Prosecutor Pablo Espinoza alleged that between 1996 and 2000 numerous “health festivals” were organized in remote villages, including fireworks and brass bands to attract women and then sterilize them without informed consent through deception and coercion.

“Bringing bands and fireworks shows the state’s action to capture the majority of the population in order to have more patients and thereby achieve the stated goal,” said the prosecutor.

Espinoza indicated that Fujimori government policy also awards three travel tickets to health officials who collected the largest number of sterilizations and threatened to fire them if they fail to meet their targets.

The nurses, for their part, harassed poor, illiterate rural women with more than three children and in some cases suggested that if they were not sterilized, they would lose government benefits such as medical care or the supply of medicines and food.

“It was a set of restrictions that intimidated a low-income person,” the prosecutor said in a remote trial over the pandemic.

The surgeries, including general anesthesia, were at best performed in medical posts or generally in mobile tents set up near health festivals.

Several women have stated that after surgery and in deep pain, they were forced to go to their distant homes, sometimes eight hours on foot.
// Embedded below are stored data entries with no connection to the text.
(** X30: [l.remove(x)] on a linked list and [d.remove(x)] on a deque return
    the container without the first element equal to [x], counted from the
    left, and raise [ValueError] when no element equals [x]; the deque
    returned has no [maxlen]. *)
Theorem X30_remove_first_equal {A : Type} (elem_eq : A -> A -> bool)
    (l : plist A) (d : PDeque A) (elem : A) :
  dq_wf d ->
  let p := fun y => elem_eq y elem in
  (if existsb p (plist_iter l)
   then exists l', plist_remove elem_eq l elem = Ok l'
                   /\ plist_iter l' = remove_first p (plist_iter l)
   else plist_remove elem_eq l elem = Raise ValueError)
  /\ (if existsb p (PDeque_iter d)
      then exists d', PDeque_remove elem_eq d elem = Ok d' /\ dq_wf d'
                      /\ _maxlen d' = None
                      /\ PDeque_len d' = PDeque_len d - 1
                      /\ PDeque_iter d' = remove_first p (PDeque_iter d)
      else PDeque_remove elem_eq d elem = Raise ValueError).
Proof.
  intros [Hlen Hmax] p. split; [apply plist_remove_spec|].
  unfold PDeque_iter, PDeque_remove. rewrite existsb_app.
  pose proof (plist_remove_spec elem_eq (_left_list d) elem) as Hleft.
  pose proof (plist_remove_spec elem_eq (plist_reverse (_right_list d)) elem) as Hright.
  fold p in Hleft, Hright.
  destruct (existsb p (plist_iter (_left_list d))) eqn:El; simpl.
  - destruct Hleft as (l' & -> & Hl'). eexists. split; [done|].
    pose proof (remove_first_length p _ El) as Hn.
    split; [|split; [done|split; [done|]]].
    + split; [|done]. simpl. unfold plist_len, len in *. rewrite Hl'. lia.
    + simpl. by rewrite Hl', remove_first_app_l.
  - rewrite Hleft.
    destruct (existsb p (plist_iter (plist_reverse (_right_list d)))) eqn:Er.
    + destruct Hright as (r' & -> & Hr'). eexists. split; [done|].
      pose proof (remove_first_length p _ Er) as Hn.
      split; [|split; [done|split; [done|]]].
      * split; [|done]. simpl. unfold plist_len, len in *.
        rewrite (plist_reverse_iter r'), length_rev, Hr'.
        rewrite (plist_reverse_iter (_right_list d)), length_rev in Hn.
        rewrite (plist_reverse_iter (_right_list d)). lia.
      * simpl. rewrite remove_first_app_r by done.
        rewrite (plist_reverse_iter (_right_list d)) in Hr'.
        by rewrite !plist_reverse_iter, rev_involutive, Hr'.
    + by rewrite Hright.
Qed.

Lemma X30_remove_first_equal_witness :
  let p := fun y => Z.eqb y 2 in
  (if existsb p (plist_iter sample_plist)
   then exists l', plist_remove Z.eqb sample_plist 2 = Ok l'
                   /\ plist_iter l' = remove_first p (plist_iter sample_plist)
   else plist_remove Z.eqb sample_plist 2 = Raise ValueError)
  /\ (if existsb p (PDeque_iter sample_full_deque)
      then exists d', PDeque_remove Z.eqb sample_full_deque 2 = Ok d' /\ dq_wf d'
                      /\ _maxlen d' = None
                      /\ PDeque_len d' = PDeque_len sample_full_deque - 1
                      /\ PDeque_iter d' = remove_first p (PDeque_iter sample_full_deque)
      else PDeque_remove Z.eqb sample_full_deque 2 = Raise ValueError).
Proof.
  apply (X30_remove_first_equal Z.eqb sample_plist sample_full_deque 2).
  split; [reflexivity|]. simpl. lia.
Defined.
Some passed out on lonely trails, sometimes crossing a river, and “had to regain consciousness on their own” without the help of anyone.

The prosecution has accused Fujimori of his alleged brokered responsibility for the injuries followed by the deaths of five women and for the serious injuries of another 1,301 women sterilized against their will.

According to data from the prosecution, there were 273,684 interventions and 1,599 complications occurred.

Fujimori, 82, has not spoken. Neither is his daughter, current presidential candidate Keiko Fujimori, who was the first lady during her father’s presidency (1990-2000).

The former president is serving a 25-year sentence for two massacres perpetrated by the military in his government (1990-2000). He has three other convictions, two of them for corruption.

The former president affirms in his defense that he should not be tried in the case of sterilizations, as this charge, when extradited from Chile in 2007, was not included in the group of crimes for which he was to be tried.

The former president is also facing another trial for the murder of six farmers during his tenure by a military death squad.